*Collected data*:
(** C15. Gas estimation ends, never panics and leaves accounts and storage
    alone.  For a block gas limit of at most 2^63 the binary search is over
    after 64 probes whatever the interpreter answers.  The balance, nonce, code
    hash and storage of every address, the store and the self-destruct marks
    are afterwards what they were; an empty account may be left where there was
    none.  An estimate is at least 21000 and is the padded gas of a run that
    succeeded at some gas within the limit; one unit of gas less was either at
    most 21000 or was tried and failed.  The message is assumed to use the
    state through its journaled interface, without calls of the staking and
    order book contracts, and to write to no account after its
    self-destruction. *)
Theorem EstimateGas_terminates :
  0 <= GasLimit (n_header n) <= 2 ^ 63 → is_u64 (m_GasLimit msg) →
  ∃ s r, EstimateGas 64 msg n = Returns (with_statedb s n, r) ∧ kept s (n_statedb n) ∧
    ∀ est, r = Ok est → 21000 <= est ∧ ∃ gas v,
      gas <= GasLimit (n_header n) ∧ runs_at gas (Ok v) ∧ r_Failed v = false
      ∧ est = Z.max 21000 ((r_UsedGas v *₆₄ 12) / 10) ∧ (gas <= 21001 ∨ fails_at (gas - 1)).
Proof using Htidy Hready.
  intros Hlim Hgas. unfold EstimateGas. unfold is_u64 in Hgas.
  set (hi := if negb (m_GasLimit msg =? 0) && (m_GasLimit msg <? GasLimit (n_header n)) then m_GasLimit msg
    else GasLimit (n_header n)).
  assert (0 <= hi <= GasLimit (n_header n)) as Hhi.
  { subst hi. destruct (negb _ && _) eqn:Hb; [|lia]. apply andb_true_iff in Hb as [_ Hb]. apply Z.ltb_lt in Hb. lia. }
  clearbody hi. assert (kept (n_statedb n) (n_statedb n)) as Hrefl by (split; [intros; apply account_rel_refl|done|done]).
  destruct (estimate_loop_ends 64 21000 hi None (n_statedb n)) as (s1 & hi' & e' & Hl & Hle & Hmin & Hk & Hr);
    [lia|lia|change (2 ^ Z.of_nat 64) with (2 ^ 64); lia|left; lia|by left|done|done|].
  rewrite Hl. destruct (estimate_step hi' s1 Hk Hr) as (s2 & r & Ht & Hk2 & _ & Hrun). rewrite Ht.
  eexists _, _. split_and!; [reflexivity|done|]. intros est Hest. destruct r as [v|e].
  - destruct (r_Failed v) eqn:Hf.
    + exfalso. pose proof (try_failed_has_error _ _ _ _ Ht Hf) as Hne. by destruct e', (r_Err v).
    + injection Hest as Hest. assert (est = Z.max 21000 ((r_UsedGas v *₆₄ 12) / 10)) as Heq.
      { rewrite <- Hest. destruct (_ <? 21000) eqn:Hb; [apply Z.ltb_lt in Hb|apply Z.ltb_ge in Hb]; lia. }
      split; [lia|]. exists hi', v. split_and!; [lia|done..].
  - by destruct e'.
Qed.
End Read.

*Task prompt*: Using the records above, copy word for word the line with "order book contracts, and", the line with "est → 21000", and every line between them.

*Written response*:
    order book contracts, and to write to no account after its
    self-destruction. *)
Theorem EstimateGas_terminates :
  0 <= GasLimit (n_header n) <= 2 ^ 63 → is_u64 (m_GasLimit msg) →
  ∃ s r, EstimateGas 64 msg n = Returns (with_statedb s n, r) ∧ kept s (n_statedb n) ∧
    ∀ est, r = Ok est → 21000 <= est ∧ ∃ gas v,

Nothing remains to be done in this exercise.